Public Trust Contractors: Sales Tax Exemption

It is clear under Oklahoma law that municipal and public trust purchases are tax exempt.  In addition, municipal contractors may use the city or town’s tax exemption to make purchases under their agreement in performance of their public contracts.  However, a confusing issue is whether public trusts’ contractors have the same privilege. 
This issue has had a history at the Oklahoma Tax Commission (OTC) and came to a head in 1995, when OTC abandoned its practice of allowing contractors of public trusts to claim a sales tax exemption for purchases made for a public trust project.  The statute on contractors at the heart of this issue is 68 O.S. Section 1356, paragraph 10.  The League still gets questions on this issue.

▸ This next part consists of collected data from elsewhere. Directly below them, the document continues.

Lemma health_paths_not_found_no_health :
  health_module world_no_health = Raises module_not_found /\
  String.prefix "/health" "/health/ready" = true /\
  exists s, boot world_no_health = Ready s /\
    fst (serve s (request "GET" "/health/ready")) = not_found.
Proof.
  split; [reflexivity|]. split; [reflexivity|].
  eexists. split; [reflexivity|].
  apply (health_paths_not_found_when_absent world_no_health _
           module_not_found "GET" "/health/ready"); reflexivity.
Defined.

Lemma scan_inl_app (l l' : list Route) (req : Http.Request)
    (p : option Route) (r : Route) :
  scan l req p = inl r -> scan (l ++ l') req p = inl r.
Proof.
  revert p. induction l as [|a l IH]; intros p; cbn; [discriminate|].
  destruct (matches a req); auto.
Qed.

Lemma scan_included (t : list string) (l : list Route) (req : Http.Request)
    (p p' : option Route) (r : Route) :
  scan l req p = inl r ->
  scan (included t <$> l) req p' = inl (included t r).
Proof.
  revert p p'. induction l as [|a l IH]; intros p p'; cbn; [discriminate|].
  change (matches (included t a) req) with (matches a req).
  destruct (matches a req).
  - apply IH.
  - apply IH.
  - intros H. injection H as <-. reflexivity.
Qed.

General Rule.  The general rule is that sales to municipalities and public trusts are exempt under §1361 of Title 68.  See, Board of County Commissioners v. Warram, 285 P.2d 1034 (Okl. 1955), which specifically held that: “Trusts with one or more governmental entities as a beneficiary are exempt from all forms of taxation in Oklahoma.”
Contractor Exemption?  State law exempts sales to political subdivisions (municipalities) and their contractors pursuant to 68 O.S. Section 1356 (10).  However, in 1995 the OTC observed that public trusts are not among the enumerated entities whose contractors can claim the exemption. 

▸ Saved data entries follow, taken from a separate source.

Lemma pp_file_extends n fs p st st' :
  pp_file n fs p st = Ok st' → extends st st'.
Proof.
  intros H. etrans; [apply (enter_extends p)|].
  by eapply pp_file_extends_entry.
Qed.

(** *** What an inclusion depends on *)

Section Agreement.
Variables fs fs' : filesystem.

(** [inc'] does what [inc] does wherever the files opened are files the
    two file systems agree on. *)
Let follows (inc inc' : string → pstate → result pstate) : Prop :=
  ∀ p s s' l, inc p s = Ok s' → opened s' = opened s ++ l →
    agree_on fs fs' l → inc' p s = Ok s'.

Lemma pp_lines_agree inc inc' self ds :
  (∀ p s s', inc p s = Ok s' → extends s s') →
  follows inc inc' →
  ∀ c st st' l,
    pp_lines inc self ds c st = Ok st' → opened st' = opened st ++ l →
    agree_on fs fs' l → pp_lines inc' self ds c st = Ok st'.
Proof.
  intros Hext Hinc. induction ds as [|d ds IH]; intros c st st' l H Hl Hag.
  - done.
  - simpl in H. simpl.
    destruct (pp_step inc self d c st) as [[c1 st1]|e] eqn:Hs;
      simplify_eq/=.
    destruct (pp_step_extends _ _ _ _ _ _ _ Hext Hs) as [[la Hla] _].
    destruct (pp_lines_extends _ _ _ _ _ _ Hext H) as [[lb Hlb] _].
    assert (l = la ++ lb) as ->.
    { rewrite Hlb, Hla, <- app_assoc in Hl. by apply app_inv_head in Hl. }
    assert (Hs' : pp_step inc' self d c st = Ok (c1, st1)).
    { destruct d as [| | | | | |q| |]; try exact Hs. simpl in Hs |- *.
      destruct (active c); [|done].
      destruct (inc q st) as [s2|e] eqn:E; simplify_eq/=.
      erewrite Hinc; [done | exact E | exact Hla |].
      intros x Hx. apply Hag, elem_of_app. by left. }
    rewrite Hs'. simpl. eapply IH; [exact H | exact Hlb |].
    intros x Hx. apply Hag, elem_of_app. by right.
Qed.

(** The result of an inclusion depends on the file system only through
    the files it opens. *)
Lemma pp_file_agree n p st st' l :
  pp_file n fs p st = Ok st' → opened st' = opened st ++ l →
  agree_on fs fs' l → pp_file n fs' p st = Ok st'.
Proof.
  revert p st st' l. induction n as [|n IH]; intros p st st' l H Hl Hag;
    [done|].
  destruct (pp_file_grows _ _ _ _ _ H) as (l' & o & Hl' & _).
  assert (l = p :: l') as ->.
  { rewrite Hl' in Hl. by apply app_inv_head in Hl. }
  simpl in H |- *. rewrite (Hag p) by (by left).
  destruct (fs p) as [[h|text]|]; [done| |done].
  eapply (pp_lines_agree (pp_file n fs)); [| |exact H| |].
  - intros q s s'. apply pp_file_extends.
  - intros q s s' l0. apply IH.
  - simpl. rewrite Hl'. by rewrite <- app_assoc.
  - intros x Hx. apply Hag. by right.
Qed.
End Agreement.

(** *** Shape of a successful first inclusion *)

Lemma include_wrapper_shape n fs st st' :
  defined guard st = false →
  include_wrapper n fs st = Ok st' →
  ∃ st1 l1 l2 o1 o2,
    pp_file n fs md_header (body_entry st) = Ok st1
    ∧ pp_file n fs trader_header st1 = Ok st'
    ∧ opened st1 = opened st ++ path :: md_header :: l1
    ∧ opened st' = opened st ++ path :: (md_header :: l1) ++ trader_header :: l2
    ∧ output st1 = output st ++ o1
    ∧ output st' = output st ++ o1 ++ o2.
Proof.
  intros Hg H. rewrite include_wrapper_fresh in H by done.
  apply include_vendor_ok in H as (st1 & H1 & H2).
  destruct (pp_file_grows _ _ _ _ _ H1) as (l1 & o1 & Hl1 & Ho1).
  destruct (pp_file_grows _ _ _ _ _ H2) as (l2 & o2 & Hl2 & Ho2).
  simpl in Hl1, Ho1. exists st1, l1, l2, o1, o2.
  repeat split; try done.
  - by rewrite Hl1, <- app_assoc.
  - rewrite Hl2, Hl1. rewrite <- !app_assoc. done.
  - rewrite Ho2, Ho1. by rewrite <- app_assoc.
Qed.

(** *** Repeated inclusion *)

Lemma reopened_enter k st : reopened k (enter path st) = reopened (S k) st.
Proof. unfold reopened, enter. simpl. by rewrite <- app_assoc. Qed.

Lemma reopened_0 st : reopened 0 st = st.
Proof. destruct st. unfold reopened. simpl. by rewrite app_nil_r. Qed.

(** Once the guard is defined, any number of further inclusions of the
    wrapper only log the file. *)
Lemma repeated_inclusion_guarded n fs self k st :
  installed fs → defined guard st = true →
  pp_lines (pp_file (S n) fs) self (replicate k (DInclude path)) [] st
  = Ok (reopened k st).
Proof.
  intros Hfs. revert st. induction k as [|k IH]; intros st Hg.
  - simpl. by rewrite reopened_0.
  - cbn [replicate pp_lines pp_step active forallb].
    rewrite pp_file_installed, include_wrapper_guarded by done.
    cbn [bind fst snd]. rewrite IH by done. by rewrite reopened_enter.
Qed.

(** *** The sample configurations, run *)

Example sample_run : preprocess sample_fs path = Ok sample_final.
Proof. vm_compute. reflexivity. Qed.

Example stub_run : preprocess stub_fs path = Ok stub_final.
Proof. vm_compute. reflexivity. Qed.

Example broken_run : preprocess broken_fs path = Err (Malformed md_header).
Proof. vm_compute. reflexivity. Qed.

Example partial_run :
  preprocess partial_fs path = Err (FileNotFound trader_header).
Proof. vm_compute. reflexivity. Qed.

(** Why the vendor headers, and the text between two inclusions, must leave
    the guard alone: after [#undef WRAPPER_H] the second inclusion expands
    again. *)
Example reinclude_run :
  output <$> (match preprocess reinclude_fs "main.cpp" with
              | Ok st => Some st
              | Err _ => None
              end)
  = Some (output sample_final ++ output sample_final).
Proof. vm_compute. reflexivity. Qed.

Lemma sample_keeps_guard : keeps_guard 1 sample_fs.
Proof.
  intros p s s' [-> | ->] H Hg.
  - rewrite (pp_file_opaque 0 sample_fs md_header sample_md) in H
      by reflexivity.
    unfold sample_md in H. simplify_eq. unfold defined in *. cbn [macros].
    by rewrite lookup_insert_ne.
  - rewrite (pp_file_opaque 0 sample_fs trader_header sample_trader) in H
      by reflexivity.
    unfold sample_trader in H. simplify_eq. unfold defined in *. cbn [macros].
    by rewrite lookup_insert_ne.
Qed.

(** ** The claims *)

(** C1. Preprocessing wrapper.h, entered with its guard undefined, is the
    inclusion of exactly two headers, [ThostFtdcMdApi.h] and
    [ThostFtdcTraderApi.h], one after the other in the one translation unit:
    the file names two include paths; its run equals the run of those two
    inclusions; and when it succeeds the files opened are the wrapper, then
    the market-data tree, then the trading tree, and the output gained is
    the declarations of the first tree followed by those of the second. *)
Theorem wrapper_is_two_vendor_inclusions n fs st :
  defined guard st = false →
  include_paths program = [md_header; trader_header]
  ∧ basename <$> include_paths program
    = ["ThostFtdcMdApi.h"; "ThostFtdcTraderApi.h"]
  ∧ include_wrapper n fs st = include_vendor n fs (body_entry st)
  ∧ ∀ st', include_wrapper n fs st = Ok st' →
      ∃ st1 l1 l2 o1 o2,
        pp_file n fs md_header (body_entry st) = Ok st1
        ∧ pp_file n fs trader_header st1 = Ok st'
        ∧ opened st'
          = opened st ++ path :: (md_header :: l1) ++ trader_header :: l2
        ∧ output st1 = output st ++ o1
        ∧ output st' = output st ++ o1 ++ o2.
Proof.
  intros Hg. split; [by vm_compute|]. split; [by vm_compute|].
  split; [by apply include_wrapper_fresh|].
  intros st' H.
  destruct (include_wrapper_shape _ _ _ _ Hg H)
    as (st1 & l1 & l2 & o1 & o2 & ? & ? & ? & ? & ? & ?).
  by exists st1, l1, l2, o1, o2.
Qed.

Lemma wrapper_is_two_vendor_inclusions_witness :
  defined guard init_state = false
  ∧ include_wrapper 1 sample_fs init_state
    = include_vendor 1 sample_fs (body_entry init_state).
Proof.
  assert (H : defined guard init_state = false) by reflexivity.
  split; [exact H|].
  exact (proj1 (proj2 (proj2
    (wrapper_is_two_vendor_inclusions 1 sample_fs init_state H)))).
Defined.

(** C2. Entered with its guard undefined, wrapper.h fails if and only if a
    vendor header is missing or malformed: the market-data header is missing,
    or is rejected where it is included, or the trading header is missing, or
    is rejected where it is included (after the market-data header).  The
    error reported is then the one of the failing inclusion, and when both
    inclusions succeed the wrapper succeeds with their result: it has no
    failure of its own. *)
Theorem wrapper_fails_iff_vendor_fails n fs st :
  defined guard st = false →
  (is_ok (include_wrapper n fs st) = false ↔
     missing fs md_header
     ∨ malformed n fs md_header (body_entry st)
     ∨ missing fs trader_header
     ∨ ∃ st1, pp_file n fs md_header (body_entry st) = Ok st1
              ∧ malformed n fs trader_header st1)
  ∧ (∀ e, include_wrapper n fs st = Err e →
       pp_file n fs md_header (body_entry st) = Err e
       ∨ ∃ st1, pp_file n fs md_header (body_entry st) = Ok st1
                ∧ pp_file n fs trader_header st1 = Err e)
  ∧ (∀ st1 st2,
       pp_file n fs md_header (body_entry st) = Ok st1 →
       pp_file n fs trader_header st1 = Ok st2 →
       include_wrapper n fs st = Ok st2).
Proof.
  intros Hg. rewrite include_wrapper_fresh by done.
  unfold include_vendor, missing, malformed, present.
  assert (Hnone : ∀ p s, fs p = None → is_ok (pp_file n fs p s) = false).
  { intros p s Hp. destruct n; simpl; [done|]. by rewrite Hp. }
  split; [|split].
  - split.
    + destruct (pp_file n fs md_header (body_entry st)) as [st1|e] eqn:E1.
      * simpl. intros H2. destruct (fs trader_header) eqn:Ht; [|tauto].
        do 3 right. exists st1. eauto.
      * intros _. destruct (fs md_header) eqn:Hm; [|tauto].
        right; left. eauto.
    + intros [Hm|[[_ Hm]|[Ht|(st1 & E1 & _ & Ht)]]].
      * specialize (Hnone _ (body_entry st) Hm).
        by destruct (pp_file n fs md_header (body_entry st)).
      * by destruct (pp_file n fs md_header (body_entry st)).
      * destruct (pp_file n fs md_header (body_entry st)) as [st1|e]; [|done].
        simpl. by apply Hnone.
      * by rewrite E1.
  - intros e. destruct (pp_file n fs md_header (body_entry st)) as [st1|e1];
      simpl; intros H; [right; by exists st1 | left; done].
  - intros st1 st2 -> H2. done.
Qed.

Lemma wrapper_fails_iff_vendor_fails_witness :
  defined guard init_state = false
  ∧ include_wrapper 1 sample_fs init_state = Ok sample_final
  ∧ is_ok (include_wrapper 1 partial_fs init_state) = false.
Proof.
  assert (H : defined guard init_state = false) by reflexivity.
  split; [exact H|]. split.
  - refine (proj2 (proj2
      (wrapper_fails_iff_vendor_fails 1 sample_fs init_state H))
        sample_mid sample_final _ _); vm_compute; reflexivity.
  - apply (proj1 (wrapper_fails_iff_vendor_fails 1 partial_fs init_state H)).
    right; right; left. reflexivity.
Defined.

Purchasing Agent.  Several public trusts have preserved the benefits of the exemption by making purchases for the public contract directly or through the municipality.  Often the contractor is designated as a purchasing agent for the public body but the purchase order is issued by the public body rather than by the contractor and the purchase is paid for by the public trust’s funds. 

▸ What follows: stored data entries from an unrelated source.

(** * Reconciliation logic of [module_utils/k8s/raw.py]

    A shallow embedding of [KubernetesRawModule]: the constructor's
    kind/apiVersion resolution, the [exact_match] predicate, the loop of
    [execute_module] and the decision procedure [perform_action].

    Python values are a tagged tree, dictionaries are association lists in
    insertion order, the cluster is an oracle answering the calls made on
    the resolved endpoint, and control flow ([exit_json], [fail_json],
    uncaught exceptions) is a result type threaded by a small monad that
    keeps the log of cluster calls. *)

From Stdlib Require Import String Ascii List ZArith Bool Lia.
Import ListNotations.
Local Open Scope string_scope.
Local Open Scope list_scope.
Set Warnings "-register-all".

(** ** Python values *)

Module Py.

(** The values a parsed manifest or an API answer is made of. *)
Inductive value : Type :=
| VNone
| VBool (b : bool)
| VInt (n : Z)
| VStr (s : string)
| VList (l : list value)
| VDict (d : list (string * value)).

(** A [dict] with string keys, in insertion order. *)
Definition dict : Type := list (string * value).

Definition keys (d : dict) : list string := map fst d.

Fixpoint lookup (k : string) (d : dict) : option value :=
  match d with
  | [] => None
  | (k', v) :: d' => if String.eqb k k' then Some v else lookup k d'
  end.

Definition mem (k : string) (d : dict) : bool :=
  match lookup k d with Some _ => true | None => false end.

(** [d.get(k, default)] *)
Definition get_default (d : dict) (k : string) (default : value) : value :=
  match lookup k d with Some v => v | None => default end.

(** [d.get(k)] *)
Definition get (d : dict) (k : string) : value := get_default d k VNone.

(** [d[k] = v]: an existing key keeps its position, a new one goes last. *)
Fixpoint setitem (d : dict) (k : string) (v : value) : dict :=
  match d with
  | [] => [(k, v)]
  | (k', v') :: d' =>
      if String.eqb k k' then (k', v) :: d' else (k', v') :: setitem d' k v
  end.

(** [d] without the key [k], what [d.pop(k)] leaves. *)
Definition remove (k : string) (d : dict) : dict :=
  filter (fun kv => negb (String.eqb k (fst kv))) d.

(** The keys of a list are pairwise different. *)
Fixpoint distinct (ks : list string) : bool :=
  match ks with
  | [] => true
  | k :: ks' => negb (existsb (String.eqb k) ks') && distinct ks'
  end.

(** Truth value of an object: [None], [False], zero and empty containers
    are false. *)
Definition truthy (v : value) : bool :=
  match v with
  | VNone => false
  | VBool b => b
  | VInt n => negb (Z.eqb n 0)
  | VStr s => negb (String.eqb s "")
  | VList l => match l with [] => false | _ => true end
  | VDict d => match d with [] => false | _ => true end
  end.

Clarify the Actual Buyer.  To comply with OTC rules on a public trust’s contractors, it must be clear that it is the municipality or the public trust that is making the purchase and paying the bill.  OTC adopted a rule prohibiting a public trust from appointing agents.  A legal argument that can be made, if challenged, is that OTC rules, in addition to AG opinions, must be read consistently with the general powers of a public trust, which is a form of express trust.  As such, the public trust has independent authority to appoint agents both under the general law of agency as well as pursuant to its trust indenture.  Therefore, OTC’s rule must be construed to mean that a public trust may not transfer its tax exemption to its agent.